Description
Fruit maturity is a critical factor in the fruit industry, influencing both the quality and shelf life of fresh produce. Traditional methods of assessing ripeness, such as manual inspection and destructive testing, have been time-consuming, labour-intensive, and often inconsistent or wasteful. The need for faster, non-destructive, and accurate ripeness detection has driven research into advanced technologies, particularly artificial intelligence (AI).
This book explores the latest advancements in AI systems for post-harvest fruit quality assessment, offering an overview of key concepts, methods, and practical applications. It highlights the importance of fruit maturity assessment, addressing issues like pest management and challenges posed by traditional post-harvest practices. The book introduces image-based fruit ripeness identification, detailing digital image processing software, feature extraction algorithms, and effective recognition methods. It emphasises the strong capability of Convolutional Neural Networks (CNNs) in determining fruit ripeness and discusses the integration of hyperspectral imaging and sensor fusion techniques to enhance accuracy.

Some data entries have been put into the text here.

#[global] Instance dump : BaseModel t := λ o,
  <["customer_name" := VStr (customer_name o)]> $
  <["customer_email" := VStr (customer_email o)]> $
  <["customer_phone" := dump_opt VStr (customer_phone o)]> $
  <["shipping_address" := VStr (shipping_address o)]> $
  <["items" := VList (OrderItem.dump <$> items o)]> $
  <["subtotal_usd" := VFloat (subtotal_usd o)]> $
  <["upsell_ids" := dump_strs (upsell_ids o)]> $
  <["notes" := dump_opt VStr (notes o)]> ∅.

End Order.

(** *** [main.CatalogQuery] *)

Module CatalogQuery.

Record t := {
  region : option string;
  style : option string;
  max_price : option Q;
  featured_only : bool
}.

Record payload := {
  p_region : option string;
  p_style : option string;
  p_max_price : option Q;
  p_featured_only : option bool
}.

Definition validate (p : payload) : validated t :=
  mret {| region := p_region p;
          style := p_style p;
          max_price := p_max_price p;
          featured_only := default false (p_featured_only p) |}.

End CatalogQuery.

(** ** The document store

    The store is the driver's database object: named collections of
    documents, each document under the identifier the store gave it.  The
    record also carries what the environment decides for the driver: which
    calls fail, and which identifier a call generates.  Every call issued
    is logged, whether it fails or not. *)

Inductive StoreOp :=
| InsertOne (collection : string)
| Find (collection : string)
| FindOne (collection : string)
| CountDocuments (collection : string)
| ListCollectionNames.

Record StoredDoc := {
  doc_id : ObjectId;
  doc_fields : document
}.

(** The dictionary the driver hands out for a stored document. *)
Definition as_dict (sd : StoredDoc) : document :=
  <["_id" := VOid (doc_id sd)]> (doc_fields sd).

Record Database := {
  db_name : option string;
  db_collections : gmap string (list StoredDoc);
  db_calls : list StoreOp;
  db_fault : nat → option string;
  db_new_oid : nat → ObjectId
}.

Inductive exn :=
| HTTPException (status_code : nat) (detail : string)
| TypeError (msg : string)
| AttributeError (msg : string)
| InvalidId (msg : string)
| PyMongoError (msg : string)
| DuplicateKeyError (msg : string)
| StoreError (msg : string).

(** [str(e)] *)
Definition str_exn (e : exn) : string :=
  match e with
  | HTTPException status_code detail => pretty status_code ++ ": " ++ detail
  | TypeError msg | AttributeError msg | InvalidId msg | PyMongoError msg
  | DuplicateKeyError msg | StoreError msg => msg
  end.

Inductive outcome (A : Type) :=
| Return (x : A)
| Raise (e : exn).
Arguments Return {A} x.
Arguments Raise {A} e.

(** The documents of a collection; a collection never written to is
    empty. *)
Definition collection (name : string) (d : Database) : list StoredDoc :=
  default [] (db_collections d !! name).

(** Issue one driver call: log it, and fail if the environment says so.
    [run] gets the position of the call in the log. *)
Definition call {A} (op : StoreOp)
    (run : nat → Database → outcome A * Database)
    (d : Database) : outcome A * Database :=
  let n := length (db_calls d) in
  let d' := {| db_name := db_name d;
               db_collections := db_collections d;
               db_calls := db_calls d ++ [op];
               db_fault := db_fault d;
               db_new_oid := db_new_oid d |} in
  match db_fault d n with
  | Some msg => (Raise (PyMongoError msg), d')
  | None => run n d'
  end.

(** [db[name].insert_one(doc)]: the store gives the document a new
    identifier, and refuses an identifier the collection already holds. *)
Definition insert_one (name : string) (doc : document)
  : Database → outcome ObjectId * Database :=
  call (InsertOne name) (λ n d,
    let oid := db_new_oid d n in
    let docs := collection name d in
    if bool_decide (oid ∈ doc_id <$> docs)
    then (Raise (DuplicateKeyError "E11000 duplicate key error"), d)
    else (Return oid,
          {| db_name := db_name d;
             db_collections :=
               <[name := (docs ++ [{| doc_id := oid; doc_fields := doc |}])%list]>
                 (db_collections d);
             db_calls := db_calls d;
             db_fault := db_fault d;
             db_new_oid := db_new_oid d |})).

(** [list(db[name].find(filt).limit(limit))], in the order of the store. *)
Definition find (name : string) (filt : gmap string cond) (limit : nat)
  : Database → outcome (list StoredDoc) * Database :=
  call (Find name) (λ _ d,
    (Return (take limit
               (filter (λ sd, matches filt (as_dict sd) = true)
                       (collection name d))), d)).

The book also examines the limitations of current AI-driven fruit ripeness recognition systems, providing real-world examples and practical advice for implementing these technologies. It aims to bridge the gap between research and practical application, offering insights into potential challenges and solutions.
By presenting a comprehensive perspective on AI technologies for fruit ripeness detection, this book seeks to support researchers and industry professionals in their efforts to improve fruit quality assessment. Ultimately, it aspires to contribute to the development of more efficient, sustainable, and mutually beneficial practices in the fruit industry.